#### PROVIDED INFORMATION ####
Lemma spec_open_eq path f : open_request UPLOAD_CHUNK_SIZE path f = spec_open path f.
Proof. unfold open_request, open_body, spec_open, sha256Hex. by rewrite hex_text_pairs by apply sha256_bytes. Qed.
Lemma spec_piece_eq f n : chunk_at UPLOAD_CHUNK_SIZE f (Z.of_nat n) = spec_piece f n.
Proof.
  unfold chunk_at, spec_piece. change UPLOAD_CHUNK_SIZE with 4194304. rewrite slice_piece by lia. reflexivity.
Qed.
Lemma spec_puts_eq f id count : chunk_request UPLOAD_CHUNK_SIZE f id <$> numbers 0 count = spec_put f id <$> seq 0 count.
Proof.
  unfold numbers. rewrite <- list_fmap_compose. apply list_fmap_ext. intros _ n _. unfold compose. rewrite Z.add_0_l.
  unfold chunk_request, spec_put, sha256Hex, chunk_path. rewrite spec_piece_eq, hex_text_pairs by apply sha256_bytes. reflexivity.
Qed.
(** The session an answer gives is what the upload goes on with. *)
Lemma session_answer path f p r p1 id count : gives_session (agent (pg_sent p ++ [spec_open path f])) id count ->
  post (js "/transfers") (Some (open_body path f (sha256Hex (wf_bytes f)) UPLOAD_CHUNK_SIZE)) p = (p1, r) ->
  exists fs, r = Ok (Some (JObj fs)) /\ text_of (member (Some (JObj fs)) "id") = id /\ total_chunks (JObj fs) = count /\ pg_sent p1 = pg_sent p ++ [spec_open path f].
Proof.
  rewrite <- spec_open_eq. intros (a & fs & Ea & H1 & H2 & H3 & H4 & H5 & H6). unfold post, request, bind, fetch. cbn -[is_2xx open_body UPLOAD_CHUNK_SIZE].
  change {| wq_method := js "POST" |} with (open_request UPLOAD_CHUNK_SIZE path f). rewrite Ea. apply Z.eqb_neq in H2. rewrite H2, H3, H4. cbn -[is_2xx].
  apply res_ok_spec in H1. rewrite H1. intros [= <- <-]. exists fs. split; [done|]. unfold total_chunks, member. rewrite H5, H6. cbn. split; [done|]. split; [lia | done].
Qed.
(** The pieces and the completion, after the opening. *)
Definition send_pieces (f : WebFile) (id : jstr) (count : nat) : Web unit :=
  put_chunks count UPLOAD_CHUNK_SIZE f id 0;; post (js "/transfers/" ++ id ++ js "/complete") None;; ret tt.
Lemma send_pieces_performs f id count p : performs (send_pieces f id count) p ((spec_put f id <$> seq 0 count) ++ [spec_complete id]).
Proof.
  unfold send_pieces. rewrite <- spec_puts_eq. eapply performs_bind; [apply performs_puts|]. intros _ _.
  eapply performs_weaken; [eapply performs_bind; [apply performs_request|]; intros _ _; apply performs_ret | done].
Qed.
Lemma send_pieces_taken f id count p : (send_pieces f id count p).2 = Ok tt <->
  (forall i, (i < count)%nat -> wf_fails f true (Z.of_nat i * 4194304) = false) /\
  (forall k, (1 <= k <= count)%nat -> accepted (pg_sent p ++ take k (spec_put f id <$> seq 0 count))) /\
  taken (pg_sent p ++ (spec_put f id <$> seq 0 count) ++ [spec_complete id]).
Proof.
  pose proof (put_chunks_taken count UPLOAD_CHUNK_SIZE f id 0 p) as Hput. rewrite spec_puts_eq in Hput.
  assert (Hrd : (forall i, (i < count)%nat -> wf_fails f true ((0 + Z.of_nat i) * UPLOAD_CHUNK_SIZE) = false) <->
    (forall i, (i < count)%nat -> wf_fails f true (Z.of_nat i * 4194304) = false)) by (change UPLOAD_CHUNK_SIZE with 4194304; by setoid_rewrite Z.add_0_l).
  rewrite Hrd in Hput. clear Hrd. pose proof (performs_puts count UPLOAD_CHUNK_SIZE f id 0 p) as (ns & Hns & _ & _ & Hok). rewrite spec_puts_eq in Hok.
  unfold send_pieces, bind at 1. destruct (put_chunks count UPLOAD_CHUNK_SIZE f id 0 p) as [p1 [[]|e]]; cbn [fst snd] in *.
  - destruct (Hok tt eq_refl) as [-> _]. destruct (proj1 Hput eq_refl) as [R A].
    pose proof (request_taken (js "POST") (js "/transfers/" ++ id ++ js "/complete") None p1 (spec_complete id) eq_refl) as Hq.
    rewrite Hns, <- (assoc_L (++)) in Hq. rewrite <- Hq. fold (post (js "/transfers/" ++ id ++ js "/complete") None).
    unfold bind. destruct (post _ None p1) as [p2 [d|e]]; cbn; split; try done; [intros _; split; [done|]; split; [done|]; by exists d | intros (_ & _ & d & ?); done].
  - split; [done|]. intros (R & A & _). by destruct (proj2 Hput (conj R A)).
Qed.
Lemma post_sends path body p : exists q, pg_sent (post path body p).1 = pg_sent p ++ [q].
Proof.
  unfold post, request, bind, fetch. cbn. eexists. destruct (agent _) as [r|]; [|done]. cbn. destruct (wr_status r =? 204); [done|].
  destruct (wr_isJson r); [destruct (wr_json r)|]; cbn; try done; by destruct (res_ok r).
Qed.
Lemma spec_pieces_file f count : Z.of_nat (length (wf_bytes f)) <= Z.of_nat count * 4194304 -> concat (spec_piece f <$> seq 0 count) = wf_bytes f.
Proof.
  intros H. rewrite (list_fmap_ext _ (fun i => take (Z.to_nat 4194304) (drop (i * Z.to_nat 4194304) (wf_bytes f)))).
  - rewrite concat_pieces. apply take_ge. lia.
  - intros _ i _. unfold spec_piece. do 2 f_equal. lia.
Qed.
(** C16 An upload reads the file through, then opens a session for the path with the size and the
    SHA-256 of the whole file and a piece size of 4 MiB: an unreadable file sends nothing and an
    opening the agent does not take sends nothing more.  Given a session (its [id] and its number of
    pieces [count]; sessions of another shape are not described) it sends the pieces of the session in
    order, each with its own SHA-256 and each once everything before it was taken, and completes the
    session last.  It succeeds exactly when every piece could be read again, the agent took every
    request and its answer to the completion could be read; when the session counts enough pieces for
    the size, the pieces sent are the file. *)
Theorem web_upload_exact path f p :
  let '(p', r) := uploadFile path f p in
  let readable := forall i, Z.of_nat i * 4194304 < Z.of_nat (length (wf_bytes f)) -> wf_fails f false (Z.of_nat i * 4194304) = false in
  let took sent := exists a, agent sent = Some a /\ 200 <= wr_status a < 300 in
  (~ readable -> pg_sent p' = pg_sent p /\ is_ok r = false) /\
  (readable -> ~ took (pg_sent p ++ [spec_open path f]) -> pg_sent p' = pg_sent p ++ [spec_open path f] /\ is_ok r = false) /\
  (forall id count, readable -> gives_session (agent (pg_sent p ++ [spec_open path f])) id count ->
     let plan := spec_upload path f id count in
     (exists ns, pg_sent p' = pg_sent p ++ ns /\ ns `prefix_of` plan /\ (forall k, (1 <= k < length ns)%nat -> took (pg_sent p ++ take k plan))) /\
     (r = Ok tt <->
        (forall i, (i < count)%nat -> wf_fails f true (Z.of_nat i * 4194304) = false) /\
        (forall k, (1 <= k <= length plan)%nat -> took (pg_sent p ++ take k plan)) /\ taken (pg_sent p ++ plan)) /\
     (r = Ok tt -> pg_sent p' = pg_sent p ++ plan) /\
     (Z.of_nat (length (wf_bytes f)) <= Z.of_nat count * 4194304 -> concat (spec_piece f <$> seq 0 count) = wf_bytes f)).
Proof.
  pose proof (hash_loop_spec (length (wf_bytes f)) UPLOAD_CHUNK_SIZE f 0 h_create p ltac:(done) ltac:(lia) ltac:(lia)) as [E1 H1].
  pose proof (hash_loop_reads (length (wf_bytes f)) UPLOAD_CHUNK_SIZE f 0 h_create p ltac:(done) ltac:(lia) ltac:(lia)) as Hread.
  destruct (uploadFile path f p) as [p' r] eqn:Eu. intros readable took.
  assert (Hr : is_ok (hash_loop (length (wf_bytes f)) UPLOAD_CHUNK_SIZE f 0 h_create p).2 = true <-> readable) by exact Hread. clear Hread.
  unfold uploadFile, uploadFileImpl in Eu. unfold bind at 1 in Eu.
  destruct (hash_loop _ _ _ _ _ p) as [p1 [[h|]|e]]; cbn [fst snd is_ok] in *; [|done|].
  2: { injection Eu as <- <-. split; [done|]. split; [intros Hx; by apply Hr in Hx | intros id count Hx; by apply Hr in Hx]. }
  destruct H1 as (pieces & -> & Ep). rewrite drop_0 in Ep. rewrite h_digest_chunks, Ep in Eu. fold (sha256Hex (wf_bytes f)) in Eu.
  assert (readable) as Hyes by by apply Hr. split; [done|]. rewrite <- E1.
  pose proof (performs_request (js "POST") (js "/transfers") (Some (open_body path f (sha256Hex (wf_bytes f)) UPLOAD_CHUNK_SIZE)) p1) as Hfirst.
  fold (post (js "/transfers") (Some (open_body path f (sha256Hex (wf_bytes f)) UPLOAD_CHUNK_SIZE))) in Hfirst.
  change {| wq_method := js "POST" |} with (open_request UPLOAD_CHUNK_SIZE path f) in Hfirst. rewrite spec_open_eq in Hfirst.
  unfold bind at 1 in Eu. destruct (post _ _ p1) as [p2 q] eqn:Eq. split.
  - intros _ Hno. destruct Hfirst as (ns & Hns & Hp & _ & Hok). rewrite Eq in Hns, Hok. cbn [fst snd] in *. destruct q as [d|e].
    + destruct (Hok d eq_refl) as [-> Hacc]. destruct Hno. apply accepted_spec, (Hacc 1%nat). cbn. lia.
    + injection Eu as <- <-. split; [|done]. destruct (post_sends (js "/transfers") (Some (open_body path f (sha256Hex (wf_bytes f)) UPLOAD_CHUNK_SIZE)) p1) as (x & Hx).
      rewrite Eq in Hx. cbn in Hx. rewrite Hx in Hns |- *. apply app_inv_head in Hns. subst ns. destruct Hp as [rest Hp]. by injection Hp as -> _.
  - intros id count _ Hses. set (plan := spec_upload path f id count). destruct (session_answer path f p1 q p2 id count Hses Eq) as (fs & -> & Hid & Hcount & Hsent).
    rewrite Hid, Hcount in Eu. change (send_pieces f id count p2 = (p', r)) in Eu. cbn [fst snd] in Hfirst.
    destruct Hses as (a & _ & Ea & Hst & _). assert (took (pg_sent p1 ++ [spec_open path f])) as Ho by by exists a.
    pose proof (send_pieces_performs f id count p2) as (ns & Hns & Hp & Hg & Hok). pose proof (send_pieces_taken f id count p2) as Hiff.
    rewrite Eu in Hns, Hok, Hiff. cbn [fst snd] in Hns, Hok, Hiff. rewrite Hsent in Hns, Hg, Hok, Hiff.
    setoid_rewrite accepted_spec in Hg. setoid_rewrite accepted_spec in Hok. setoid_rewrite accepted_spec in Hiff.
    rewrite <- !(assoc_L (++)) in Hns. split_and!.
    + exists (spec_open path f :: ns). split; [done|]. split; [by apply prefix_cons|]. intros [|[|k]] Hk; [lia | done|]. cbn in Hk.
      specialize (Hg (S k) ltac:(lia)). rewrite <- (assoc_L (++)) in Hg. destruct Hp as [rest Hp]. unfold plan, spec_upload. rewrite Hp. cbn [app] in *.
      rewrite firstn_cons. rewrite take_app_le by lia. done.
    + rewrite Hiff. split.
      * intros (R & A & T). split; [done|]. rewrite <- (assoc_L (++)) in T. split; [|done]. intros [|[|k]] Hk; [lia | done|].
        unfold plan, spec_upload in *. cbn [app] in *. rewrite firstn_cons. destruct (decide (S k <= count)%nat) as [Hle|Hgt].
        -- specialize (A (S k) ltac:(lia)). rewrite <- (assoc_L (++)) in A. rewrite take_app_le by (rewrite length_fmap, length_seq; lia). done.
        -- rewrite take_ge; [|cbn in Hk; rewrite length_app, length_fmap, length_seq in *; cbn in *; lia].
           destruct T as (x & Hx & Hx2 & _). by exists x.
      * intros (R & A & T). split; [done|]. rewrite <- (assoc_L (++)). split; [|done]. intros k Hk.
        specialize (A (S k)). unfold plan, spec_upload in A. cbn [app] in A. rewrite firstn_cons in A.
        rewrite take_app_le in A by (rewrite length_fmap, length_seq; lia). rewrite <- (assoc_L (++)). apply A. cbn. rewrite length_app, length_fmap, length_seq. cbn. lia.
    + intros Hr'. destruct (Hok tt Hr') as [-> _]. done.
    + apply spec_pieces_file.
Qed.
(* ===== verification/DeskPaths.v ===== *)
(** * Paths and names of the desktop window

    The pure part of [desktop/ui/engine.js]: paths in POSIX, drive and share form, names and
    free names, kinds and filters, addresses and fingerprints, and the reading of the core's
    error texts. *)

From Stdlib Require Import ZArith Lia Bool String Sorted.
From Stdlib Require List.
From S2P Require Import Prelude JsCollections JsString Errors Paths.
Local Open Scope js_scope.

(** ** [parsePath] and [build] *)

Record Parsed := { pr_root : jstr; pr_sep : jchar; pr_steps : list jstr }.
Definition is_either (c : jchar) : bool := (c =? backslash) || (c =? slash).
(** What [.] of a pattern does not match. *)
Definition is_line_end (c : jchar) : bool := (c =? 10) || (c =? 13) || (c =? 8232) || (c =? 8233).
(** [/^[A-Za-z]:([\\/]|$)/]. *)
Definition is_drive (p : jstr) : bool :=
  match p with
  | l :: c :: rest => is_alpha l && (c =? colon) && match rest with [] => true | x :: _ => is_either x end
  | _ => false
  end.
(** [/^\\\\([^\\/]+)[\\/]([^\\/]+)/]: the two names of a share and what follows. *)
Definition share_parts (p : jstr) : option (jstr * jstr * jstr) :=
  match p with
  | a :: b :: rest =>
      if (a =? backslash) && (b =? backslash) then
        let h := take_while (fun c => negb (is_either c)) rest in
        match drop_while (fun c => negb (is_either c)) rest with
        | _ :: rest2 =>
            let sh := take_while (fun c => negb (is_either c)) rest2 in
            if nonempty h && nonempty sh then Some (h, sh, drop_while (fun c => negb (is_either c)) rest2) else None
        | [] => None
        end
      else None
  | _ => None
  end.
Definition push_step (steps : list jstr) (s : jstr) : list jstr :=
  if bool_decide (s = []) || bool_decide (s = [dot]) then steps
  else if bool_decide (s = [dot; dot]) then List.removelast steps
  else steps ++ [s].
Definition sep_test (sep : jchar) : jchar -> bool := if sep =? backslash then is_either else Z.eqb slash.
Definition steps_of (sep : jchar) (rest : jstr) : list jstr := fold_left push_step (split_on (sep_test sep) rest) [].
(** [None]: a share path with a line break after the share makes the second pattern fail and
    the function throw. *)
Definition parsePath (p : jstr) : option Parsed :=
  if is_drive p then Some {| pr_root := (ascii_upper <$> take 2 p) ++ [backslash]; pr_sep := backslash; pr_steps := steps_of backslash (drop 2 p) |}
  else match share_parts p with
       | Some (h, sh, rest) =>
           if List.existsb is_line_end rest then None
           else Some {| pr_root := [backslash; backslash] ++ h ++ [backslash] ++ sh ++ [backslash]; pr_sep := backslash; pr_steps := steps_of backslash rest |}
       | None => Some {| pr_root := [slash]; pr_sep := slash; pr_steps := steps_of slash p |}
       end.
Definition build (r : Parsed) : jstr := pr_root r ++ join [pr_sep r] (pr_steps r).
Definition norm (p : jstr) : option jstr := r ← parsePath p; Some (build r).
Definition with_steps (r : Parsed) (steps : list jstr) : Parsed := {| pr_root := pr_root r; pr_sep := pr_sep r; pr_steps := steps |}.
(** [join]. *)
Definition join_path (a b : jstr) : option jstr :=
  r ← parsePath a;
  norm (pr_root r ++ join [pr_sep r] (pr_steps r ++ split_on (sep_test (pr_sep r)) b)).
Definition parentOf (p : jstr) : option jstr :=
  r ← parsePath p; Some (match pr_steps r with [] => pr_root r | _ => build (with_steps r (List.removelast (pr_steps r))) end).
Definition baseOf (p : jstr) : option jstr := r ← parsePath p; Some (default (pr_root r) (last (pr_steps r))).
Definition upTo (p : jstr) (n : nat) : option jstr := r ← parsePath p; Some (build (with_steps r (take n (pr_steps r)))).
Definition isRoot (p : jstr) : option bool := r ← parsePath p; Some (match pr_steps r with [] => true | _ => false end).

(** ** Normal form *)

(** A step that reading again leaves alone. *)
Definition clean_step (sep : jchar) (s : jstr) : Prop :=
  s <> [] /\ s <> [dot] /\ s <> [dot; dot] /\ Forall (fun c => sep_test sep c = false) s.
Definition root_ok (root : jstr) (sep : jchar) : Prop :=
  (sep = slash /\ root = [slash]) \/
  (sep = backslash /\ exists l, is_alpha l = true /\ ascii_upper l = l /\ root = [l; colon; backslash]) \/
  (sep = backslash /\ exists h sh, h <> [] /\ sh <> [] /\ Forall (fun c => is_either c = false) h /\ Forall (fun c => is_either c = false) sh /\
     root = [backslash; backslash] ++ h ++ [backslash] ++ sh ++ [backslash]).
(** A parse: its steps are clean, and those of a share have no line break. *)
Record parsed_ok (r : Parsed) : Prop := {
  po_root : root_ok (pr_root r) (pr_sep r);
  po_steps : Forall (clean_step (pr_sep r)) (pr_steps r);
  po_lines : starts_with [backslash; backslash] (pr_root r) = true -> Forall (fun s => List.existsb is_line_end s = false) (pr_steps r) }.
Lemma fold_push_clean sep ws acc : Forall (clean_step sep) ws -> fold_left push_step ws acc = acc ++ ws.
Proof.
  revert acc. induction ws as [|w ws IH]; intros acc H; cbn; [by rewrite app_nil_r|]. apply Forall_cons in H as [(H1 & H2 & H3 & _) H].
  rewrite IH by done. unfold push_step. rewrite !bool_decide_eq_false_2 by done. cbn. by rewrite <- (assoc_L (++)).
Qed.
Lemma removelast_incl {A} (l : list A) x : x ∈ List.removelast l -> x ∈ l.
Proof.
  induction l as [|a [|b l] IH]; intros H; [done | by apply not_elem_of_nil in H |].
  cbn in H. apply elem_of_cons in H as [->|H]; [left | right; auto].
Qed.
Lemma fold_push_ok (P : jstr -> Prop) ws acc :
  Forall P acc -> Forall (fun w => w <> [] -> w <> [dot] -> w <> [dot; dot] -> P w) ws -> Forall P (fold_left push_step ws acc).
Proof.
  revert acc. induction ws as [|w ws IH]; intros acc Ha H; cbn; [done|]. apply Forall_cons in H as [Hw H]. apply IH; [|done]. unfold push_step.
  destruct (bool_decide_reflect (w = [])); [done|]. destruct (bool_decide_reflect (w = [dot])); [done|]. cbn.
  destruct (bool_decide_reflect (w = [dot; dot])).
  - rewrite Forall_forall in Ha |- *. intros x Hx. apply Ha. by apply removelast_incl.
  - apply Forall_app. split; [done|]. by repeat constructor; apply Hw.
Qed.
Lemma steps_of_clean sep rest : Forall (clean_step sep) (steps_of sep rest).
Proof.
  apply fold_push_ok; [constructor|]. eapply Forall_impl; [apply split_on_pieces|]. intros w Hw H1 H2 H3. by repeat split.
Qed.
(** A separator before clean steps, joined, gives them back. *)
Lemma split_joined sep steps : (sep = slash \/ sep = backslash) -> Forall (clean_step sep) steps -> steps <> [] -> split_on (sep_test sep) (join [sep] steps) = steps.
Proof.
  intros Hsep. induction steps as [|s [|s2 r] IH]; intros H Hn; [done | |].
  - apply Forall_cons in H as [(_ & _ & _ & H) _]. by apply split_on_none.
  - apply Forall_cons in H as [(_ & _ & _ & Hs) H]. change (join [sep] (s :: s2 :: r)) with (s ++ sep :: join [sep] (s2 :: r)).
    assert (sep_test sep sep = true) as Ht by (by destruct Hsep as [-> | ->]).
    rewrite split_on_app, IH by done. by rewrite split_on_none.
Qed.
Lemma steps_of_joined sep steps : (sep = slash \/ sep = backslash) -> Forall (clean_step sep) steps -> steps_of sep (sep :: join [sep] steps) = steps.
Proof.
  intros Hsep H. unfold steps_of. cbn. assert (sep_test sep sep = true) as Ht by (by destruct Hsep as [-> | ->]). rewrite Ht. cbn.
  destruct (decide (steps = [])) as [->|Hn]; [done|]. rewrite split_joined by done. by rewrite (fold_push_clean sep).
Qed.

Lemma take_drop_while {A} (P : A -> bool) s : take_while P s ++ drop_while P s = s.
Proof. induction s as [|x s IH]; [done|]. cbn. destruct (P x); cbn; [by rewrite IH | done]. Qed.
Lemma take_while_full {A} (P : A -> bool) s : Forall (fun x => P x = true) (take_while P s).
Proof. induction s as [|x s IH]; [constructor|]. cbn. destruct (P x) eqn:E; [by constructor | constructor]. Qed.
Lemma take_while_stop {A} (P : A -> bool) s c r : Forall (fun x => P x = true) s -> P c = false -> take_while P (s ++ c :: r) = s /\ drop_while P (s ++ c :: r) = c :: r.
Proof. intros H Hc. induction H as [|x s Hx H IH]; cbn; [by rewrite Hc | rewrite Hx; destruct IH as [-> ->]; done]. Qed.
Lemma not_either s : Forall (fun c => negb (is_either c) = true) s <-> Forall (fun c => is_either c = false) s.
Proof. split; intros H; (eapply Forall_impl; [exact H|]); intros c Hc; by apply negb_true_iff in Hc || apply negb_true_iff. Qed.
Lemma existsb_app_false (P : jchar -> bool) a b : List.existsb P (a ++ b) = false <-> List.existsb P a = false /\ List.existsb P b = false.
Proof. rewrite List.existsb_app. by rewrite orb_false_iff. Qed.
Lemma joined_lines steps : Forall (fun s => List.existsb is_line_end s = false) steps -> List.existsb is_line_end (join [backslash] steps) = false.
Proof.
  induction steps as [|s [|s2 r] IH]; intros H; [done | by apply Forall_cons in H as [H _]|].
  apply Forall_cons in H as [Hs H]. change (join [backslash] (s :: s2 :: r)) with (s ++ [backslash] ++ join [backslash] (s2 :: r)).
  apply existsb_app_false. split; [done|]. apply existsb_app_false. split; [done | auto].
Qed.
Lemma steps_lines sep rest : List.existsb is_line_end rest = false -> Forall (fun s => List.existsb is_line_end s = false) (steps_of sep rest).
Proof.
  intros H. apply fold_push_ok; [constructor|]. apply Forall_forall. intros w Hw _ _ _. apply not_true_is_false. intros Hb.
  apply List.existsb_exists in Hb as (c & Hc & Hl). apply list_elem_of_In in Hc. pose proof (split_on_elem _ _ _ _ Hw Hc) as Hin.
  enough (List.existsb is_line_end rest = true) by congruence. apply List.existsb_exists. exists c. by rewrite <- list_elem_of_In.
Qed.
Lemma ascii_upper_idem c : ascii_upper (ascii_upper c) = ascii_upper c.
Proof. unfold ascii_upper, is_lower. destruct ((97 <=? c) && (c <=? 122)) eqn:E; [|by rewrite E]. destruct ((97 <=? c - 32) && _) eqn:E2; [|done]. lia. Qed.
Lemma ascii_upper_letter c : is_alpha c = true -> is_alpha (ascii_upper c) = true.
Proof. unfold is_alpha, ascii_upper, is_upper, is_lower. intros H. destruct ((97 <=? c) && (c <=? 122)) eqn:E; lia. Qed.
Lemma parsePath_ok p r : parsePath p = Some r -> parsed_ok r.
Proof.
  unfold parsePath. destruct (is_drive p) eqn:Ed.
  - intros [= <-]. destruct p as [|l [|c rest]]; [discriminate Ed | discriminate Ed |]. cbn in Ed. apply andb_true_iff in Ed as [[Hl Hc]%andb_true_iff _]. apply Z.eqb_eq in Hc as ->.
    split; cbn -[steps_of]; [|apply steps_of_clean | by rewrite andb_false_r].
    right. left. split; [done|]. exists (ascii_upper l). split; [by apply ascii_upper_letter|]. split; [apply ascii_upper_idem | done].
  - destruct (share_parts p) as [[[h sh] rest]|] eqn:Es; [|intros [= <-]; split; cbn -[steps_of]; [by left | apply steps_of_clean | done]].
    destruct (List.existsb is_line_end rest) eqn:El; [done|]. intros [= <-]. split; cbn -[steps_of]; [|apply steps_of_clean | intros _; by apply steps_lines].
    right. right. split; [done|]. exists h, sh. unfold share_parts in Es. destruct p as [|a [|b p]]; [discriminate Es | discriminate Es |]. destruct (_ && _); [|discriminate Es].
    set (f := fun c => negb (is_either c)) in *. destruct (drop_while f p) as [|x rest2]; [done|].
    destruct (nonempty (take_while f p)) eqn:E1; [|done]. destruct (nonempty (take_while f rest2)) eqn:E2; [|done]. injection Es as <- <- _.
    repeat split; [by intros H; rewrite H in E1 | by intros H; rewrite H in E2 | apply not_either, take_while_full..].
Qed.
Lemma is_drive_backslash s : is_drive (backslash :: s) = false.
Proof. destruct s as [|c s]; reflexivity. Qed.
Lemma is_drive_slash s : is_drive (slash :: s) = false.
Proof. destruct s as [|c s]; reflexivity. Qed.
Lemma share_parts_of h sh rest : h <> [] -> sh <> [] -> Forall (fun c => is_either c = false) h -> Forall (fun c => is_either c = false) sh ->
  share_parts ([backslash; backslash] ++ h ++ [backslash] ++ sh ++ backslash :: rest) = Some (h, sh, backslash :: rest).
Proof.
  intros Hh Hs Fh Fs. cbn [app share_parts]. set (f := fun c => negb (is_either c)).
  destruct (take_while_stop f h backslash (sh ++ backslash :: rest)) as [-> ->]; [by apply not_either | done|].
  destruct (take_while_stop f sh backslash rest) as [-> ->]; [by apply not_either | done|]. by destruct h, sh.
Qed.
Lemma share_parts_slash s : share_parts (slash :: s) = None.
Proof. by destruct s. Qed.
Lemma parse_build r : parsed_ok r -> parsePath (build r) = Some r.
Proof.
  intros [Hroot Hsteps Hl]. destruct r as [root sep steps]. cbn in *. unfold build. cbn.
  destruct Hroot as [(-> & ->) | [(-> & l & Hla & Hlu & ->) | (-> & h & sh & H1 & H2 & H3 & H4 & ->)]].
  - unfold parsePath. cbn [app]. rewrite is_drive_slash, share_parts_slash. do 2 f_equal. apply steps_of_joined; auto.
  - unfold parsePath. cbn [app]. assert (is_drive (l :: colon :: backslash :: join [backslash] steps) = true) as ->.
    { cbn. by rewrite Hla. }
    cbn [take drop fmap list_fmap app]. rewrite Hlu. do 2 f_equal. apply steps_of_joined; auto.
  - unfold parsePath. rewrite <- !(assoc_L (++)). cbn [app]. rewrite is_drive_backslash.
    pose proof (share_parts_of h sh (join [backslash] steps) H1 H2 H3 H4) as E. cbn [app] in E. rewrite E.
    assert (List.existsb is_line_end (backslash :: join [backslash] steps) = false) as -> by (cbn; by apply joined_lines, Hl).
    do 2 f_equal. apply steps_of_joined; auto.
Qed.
####
▶ _ASSIGNMENT_
Among the entries above, how many lines contain the string "specialize"? Write the number alone.

▶ _SOLUTION TO THE PROBLEM_
3